■ THE RECORDS
**********
(* ===== verification/EchoNet.v ===== *)
(** The echo server and any number of echo clients together, over UDP.  A datagram that has left may
    arrive late, out of order, several times or not at all: the network is the record of what has
    been sent, and any of it may be delivered at any time to the address it was sent to.

    It composes the two classes of [AsyncEcho] (src/spike/asio_async_udp/server.cpp and
    src/spike/asio_async_udp/client.cpp), handler by handler. *)

From S2P Require Import Prelude Format UdpServer AsyncEcho AsyncEchoProps.
Local Open Scope Z_scope.

(** A client, and what its program has passed to send(). *)
Record node := Node { cl : EchoClient.UdpClient; given : list chars }.

Record net := Net { server : Server.UdpServer; nodes : list node }.

Inductive net_event : Type :=
| AppSend (i : nat) (message : chars)           (* client i's program calls send() *)
| AtClient (i : nat) (e : client_local)         (* a handler of client i *)
| AtServer (e : server_local)                   (* a handler of the server *)
| ToServer (i k : nat)                          (* client i's k-th datagram arrives *)
| ToClient (i k : nat)                          (* the server's k-th datagram arrives at client i *)
with client_local : Type := CPosted | CSent (ok : bool) | CReceiveError (aborted : bool)
with server_local : Type := SPosted | SSent (ok : bool) | SReceiveError (aborted : bool).

Definition client_event_of (e : client_local) : EchoClient.event :=
  match e with
  | CPosted => EchoClient.EvPosted
  | CSent true => EchoClient.EvSent
  | CSent false => EchoClient.EvSendError
  | CReceiveError aborted => EchoClient.EvReceiveError aborted
  end.

Definition server_event_of (e : server_local) : Server.event :=
  match e with
  | SPosted => Server.EvPosted
  | SSent true => Server.EvSent
  | SSent false => Server.EvSendError
  | SReceiveError aborted => Server.EvReceiveError aborted
  end.

Section network.
Context (saddr : endpoint) (addr : nat → endpoint).   (* the addresses of the sockets *)

Definition on_server (m : M Server.UdpServer unit) : M net unit := λ s,
  match m (server s) with
  | Ok _ v => Ok tt (Net v (nodes s))
  | Throw e v => Throw e (Net v (nodes s))
  | UB u => UB u
  | OutOfFuel => OutOfFuel
  end.

(** [g] is added to what client [i] was given. *)
Definition on_client (i : nat) (g : list chars) (m : M EchoClient.UdpClient unit) : M net unit := λ s,
  match nodes s !! i with
  | None => Ok tt s
  | Some n =>
      let back c := Net (server s) (<[i:=Node c (given n ++ g)]> (nodes s)) in
      match m (cl n) with
      | Ok _ c => Ok tt (back c)
      | Throw e c => Throw e (back c)
      | UB u => UB u
      | OutOfFuel => OutOfFuel
      end
  end.

Definition net_step (e : net_event) : M net unit :=
  s ← get;
  match e with
  | AppSend i message => on_client i [message] (EchoClient.step (EchoClient.EvApp message))
  | AtClient i e => on_client i [] (EchoClient.step (client_event_of e))
  | AtServer e => on_server (Server.step (server_event_of e))
  | ToServer i k =>
      match n ← nodes s !! i; wire (EchoClient.q (cl n)) !! k with
      | Some (to, bs) =>
          if bool_decide (to = saddr) then on_server (Server.step (Server.EvReceived (addr i) bs))
          else mret tt
      | None => mret tt
      end
  | ToClient i k =>
      match wire (Server.q (server s)) !! k with
      | Some (to, bs) =>
          if bool_decide (to = addr i)
          then on_client i [] (EchoClient.step (EchoClient.EvReceived saddr bs))
          else mret tt
      | None => mret tt
      end
  end.

Fixpoint net_run (es : list net_event) : M net unit :=
  match es with
  | [] => mret tt
  | e :: es' => net_step e;; net_run es'
  end.
End network.

(** ** The queue, whether or not sends fail *)

Section queue.
Context {Item : Type} (data : Item → chars) (dest : Item → endpoint) (P : endpoint * chars → Prop).
Implicit Types w : wqueue Item.

(** Everything in the queue, waiting and sent, satisfies [P]; a pending send is that of the front. *)
Record wq_all w : Prop := {
  wa_items : Forall (λ i, P (dest i, data i)) (queue w ++ posted w);
  wa_wire : Forall P (wire w);
  wa_writing : ∀ d, writing w = Some d → ∃ i l, queue w = i :: l ∧ dest i = d
}.

Lemma post_all i w : wq_all w → P (dest i, data i) → wp (post i) (λ _ w', wq_all w') w.
Proof.
  intros [Hi Hw Hd] HP. apply wp_modify. split; [|done|done]. cbn.
  rewrite app_assoc. apply Forall_app. split; [done|by apply Forall_singleton].
Qed.

Lemma run_posted_all w : wq_all w → wp (run_posted dest) (λ _ w', wq_all w') w.
Proof.
  intros [Hi Hw Hd]. unfold run_posted. apply wp_get_bind. destruct (posted w) as [|i l] eqn:Hp.
  { apply wp_ret. split; [by rewrite Hp|done|done]. }
  apply wp_bind, wp_put, wp_get_bind. cbn [set_posted queue]. apply wp_bind, wp_put.
  assert (Forall (λ i, P (dest i, data i)) ((queue w ++ [i]) ++ l)) as Hi' by (by rewrite <- app_assoc).
  case_bool_decide as Hq; cbn [negb].
  - unfold start_write, front. apply wp_bind, wp_get_bind. cbn [set_queue set_posted queue].
    rewrite Hq. cbn [app]. apply wp_ret, wp_modify. split; cbn; [by rewrite Hq in *|done|].
    intros d [= <-]. eauto.
  - apply wp_ret. split; cbn; [done|done|]. intros d Hwr. destruct (Hd d Hwr) as (j & k & -> & <-). cbn. eauto.
Qed.

Lemma write_done_all ok w : wq_all w → wp (write_done data dest ok) (λ _ w', wq_all w') w.
Proof.
  intros Hall. pose proof Hall as [Hi Hw Hd]. unfold write_done. apply wp_get_bind.
  destruct (writing w) as [d|] eqn:Hwr; [|by apply wp_ret].
  destruct (Hd d eq_refl) as (i & l & Hq & <-). destruct ok; [|by apply wp_put].
  unfold front, pop. apply wp_bind, wp_get_bind. rewrite Hq. apply wp_ret, wp_bind, wp_put.
  apply wp_bind, wp_get_bind. cbn [queue]. apply wp_put, wp_get_bind. cbn [set_queue queue].
  rewrite Hq in Hi. apply Forall_cons in Hi as [HP Hi].
  assert (Forall P (wire w ++ [(dest i, data i)])) as Hw'
    by (apply Forall_app; split; [done|by apply Forall_singleton]).
  case_bool_decide as Hl; cbn [negb].
  - apply wp_ret. by split.
  - unfold start_write, front. apply wp_bind, wp_get_bind. cbn [set_queue queue].
    destruct l as [|j l]; [done|]. apply wp_ret, wp_modify. split; cbn; [done|done|].
    intros d [= <-]. eauto.
Qed.
End queue.

(** ** The invariant *)

Section proof.
Context (saddr : endpoint) (addr : nat → endpoint) (addr_inj : ∀ i j, addr i = addr j → i = j).

(** What the server makes of a message, and what a client makes of the answer. *)
Definition answer (m : chars) : chars := text "Echo: " ++ take 1024 m.
Definition report (m : chars) : chars :=
  text "[Client Received from " ++ show_endpoint saddr ++ text "]: " ++ take 1024 (answer m).

Definition to_server (n : node) (d : endpoint * chars) : Prop := d.1 = saddr ∧ d.2 ∈ given n.

Definition answers_one (ns : list node) (d : endpoint * chars) : Prop :=
  ∃ i n m, ns !! i = Some n ∧ m ∈ given n ∧ d = (addr i, answer m).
**********
■ PROBLEM STATEMENT
Down to the last line, return the data above exactly.

■ TASK SOLUTION
(* ===== verification/EchoNet.v ===== *)
(** The echo server and any number of echo clients together, over UDP.  A datagram that has left may
    arrive late, out of order, several times or not at all: the network is the record of what has
    been sent, and any of it may be delivered at any time to the address it was sent to.

    It composes the two classes of [AsyncEcho] (src/spike/asio_async_udp/server.cpp and
    src/spike/asio_async_udp/client.cpp), handler by handler. *)

From S2P Require Import Prelude Format UdpServer AsyncEcho AsyncEchoProps.
Local Open Scope Z_scope.

(** A client, and what its program has passed to send(). *)
Record node := Node { cl : EchoClient.UdpClient; given : list chars }.

Record net := Net { server : Server.UdpServer; nodes : list node }.

Inductive net_event : Type :=
| AppSend (i : nat) (message : chars)           (* client i's program calls send() *)
| AtClient (i : nat) (e : client_local)         (* a handler of client i *)
| AtServer (e : server_local)                   (* a handler of the server *)
| ToServer (i k : nat)                          (* client i's k-th datagram arrives *)
| ToClient (i k : nat)                          (* the server's k-th datagram arrives at client i *)
with client_local : Type := CPosted | CSent (ok : bool) | CReceiveError (aborted : bool)
with server_local : Type := SPosted | SSent (ok : bool) | SReceiveError (aborted : bool).

Definition client_event_of (e : client_local) : EchoClient.event :=
  match e with
  | CPosted => EchoClient.EvPosted
  | CSent true => EchoClient.EvSent
  | CSent false => EchoClient.EvSendError
  | CReceiveError aborted => EchoClient.EvReceiveError aborted
  end.

Definition server_event_of (e : server_local) : Server.event :=
  match e with
  | SPosted => Server.EvPosted
  | SSent true => Server.EvSent
  | SSent false => Server.EvSendError
  | SReceiveError aborted => Server.EvReceiveError aborted
  end.

Section network.
Context (saddr : endpoint) (addr : nat → endpoint).   (* the addresses of the sockets *)

Definition on_server (m : M Server.UdpServer unit) : M net unit := λ s,
  match m (server s) with
  | Ok _ v => Ok tt (Net v (nodes s))
  | Throw e v => Throw e (Net v (nodes s))
  | UB u => UB u
  | OutOfFuel => OutOfFuel
  end.

(** [g] is added to what client [i] was given. *)
Definition on_client (i : nat) (g : list chars) (m : M EchoClient.UdpClient unit) : M net unit := λ s,
  match nodes s !! i with
  | None => Ok tt s
  | Some n =>
      let back c := Net (server s) (<[i:=Node c (given n ++ g)]> (nodes s)) in
      match m (cl n) with
      | Ok _ c => Ok tt (back c)
      | Throw e c => Throw e (back c)
      | UB u => UB u
      | OutOfFuel => OutOfFuel
      end
  end.

Definition net_step (e : net_event) : M net unit :=
  s ← get;
  match e with
  | AppSend i message => on_client i [message] (EchoClient.step (EchoClient.EvApp message))
  | AtClient i e => on_client i [] (EchoClient.step (client_event_of e))
  | AtServer e => on_server (Server.step (server_event_of e))
  | ToServer i k =>
      match n ← nodes s !! i; wire (EchoClient.q (cl n)) !! k with
      | Some (to, bs) =>
          if bool_decide (to = saddr) then on_server (Server.step (Server.EvReceived (addr i) bs))
          else mret tt
      | None => mret tt
      end
  | ToClient i k =>
      match wire (Server.q (server s)) !! k with
      | Some (to, bs) =>
          if bool_decide (to = addr i)
          then on_client i [] (EchoClient.step (EchoClient.EvReceived saddr bs))
          else mret tt
      | None => mret tt
      end
  end.

Fixpoint net_run (es : list net_event) : M net unit :=
  match es with
  | [] => mret tt
  | e :: es' => net_step e;; net_run es'
  end.
End network.

(** ** The queue, whether or not sends fail *)

Section queue.
Context {Item : Type} (data : Item → chars) (dest : Item → endpoint) (P : endpoint * chars → Prop).
Implicit Types w : wqueue Item.

(** Everything in the queue, waiting and sent, satisfies [P]; a pending send is that of the front. *)
Record wq_all w : Prop := {
  wa_items : Forall (λ i, P (dest i, data i)) (queue w ++ posted w);
  wa_wire : Forall P (wire w);
  wa_writing : ∀ d, writing w = Some d → ∃ i l, queue w = i :: l ∧ dest i = d
}.

Lemma post_all i w : wq_all w → P (dest i, data i) → wp (post i) (λ _ w', wq_all w') w.
Proof.
  intros [Hi Hw Hd] HP. apply wp_modify. split; [|done|done]. cbn.
  rewrite app_assoc. apply Forall_app. split; [done|by apply Forall_singleton].
Qed.

Lemma run_posted_all w : wq_all w → wp (run_posted dest) (λ _ w', wq_all w') w.
Proof.
  intros [Hi Hw Hd]. unfold run_posted. apply wp_get_bind. destruct (posted w) as [|i l] eqn:Hp.
  { apply wp_ret. split; [by rewrite Hp|done|done]. }
  apply wp_bind, wp_put, wp_get_bind. cbn [set_posted queue]. apply wp_bind, wp_put.
  assert (Forall (λ i, P (dest i, data i)) ((queue w ++ [i]) ++ l)) as Hi' by (by rewrite <- app_assoc).
  case_bool_decide as Hq; cbn [negb].
  - unfold start_write, front. apply wp_bind, wp_get_bind. cbn [set_queue set_posted queue].
    rewrite Hq. cbn [app]. apply wp_ret, wp_modify. split; cbn; [by rewrite Hq in *|done|].
    intros d [= <-]. eauto.
  - apply wp_ret. split; cbn; [done|done|]. intros d Hwr. destruct (Hd d Hwr) as (j & k & -> & <-). cbn. eauto.
Qed.

Lemma write_done_all ok w : wq_all w → wp (write_done data dest ok) (λ _ w', wq_all w') w.
Proof.
  intros Hall. pose proof Hall as [Hi Hw Hd]. unfold write_done. apply wp_get_bind.
  destruct (writing w) as [d|] eqn:Hwr; [|by apply wp_ret].
  destruct (Hd d eq_refl) as (i & l & Hq & <-). destruct ok; [|by apply wp_put].
  unfold front, pop. apply wp_bind, wp_get_bind. rewrite Hq. apply wp_ret, wp_bind, wp_put.
  apply wp_bind, wp_get_bind. cbn [queue]. apply wp_put, wp_get_bind. cbn [set_queue queue].
  rewrite Hq in Hi. apply Forall_cons in Hi as [HP Hi].
  assert (Forall P (wire w ++ [(dest i, data i)])) as Hw'
    by (apply Forall_app; split; [done|by apply Forall_singleton]).
  case_bool_decide as Hl; cbn [negb].
  - apply wp_ret. by split.
  - unfold start_write, front. apply wp_bind, wp_get_bind. cbn [set_queue queue].
    destruct l as [|j l]; [done|]. apply wp_ret, wp_modify. split; cbn; [done|done|].
    intros d [= <-]. eauto.
Qed.
End queue.

(** ** The invariant *)

Section proof.
Context (saddr : endpoint) (addr : nat → endpoint) (addr_inj : ∀ i j, addr i = addr j → i = j).

(** What the server makes of a message, and what a client makes of the answer. *)
Definition answer (m : chars) : chars := text "Echo: " ++ take 1024 m.
Definition report (m : chars) : chars :=
  text "[Client Received from " ++ show_endpoint saddr ++ text "]: " ++ take 1024 (answer m).

Definition to_server (n : node) (d : endpoint * chars) : Prop := d.1 = saddr ∧ d.2 ∈ given n.

Definition answers_one (ns : list node) (d : endpoint * chars) : Prop :=
  ∃ i n m, ns !! i = Some n ∧ m ∈ given n ∧ d = (addr i, answer m).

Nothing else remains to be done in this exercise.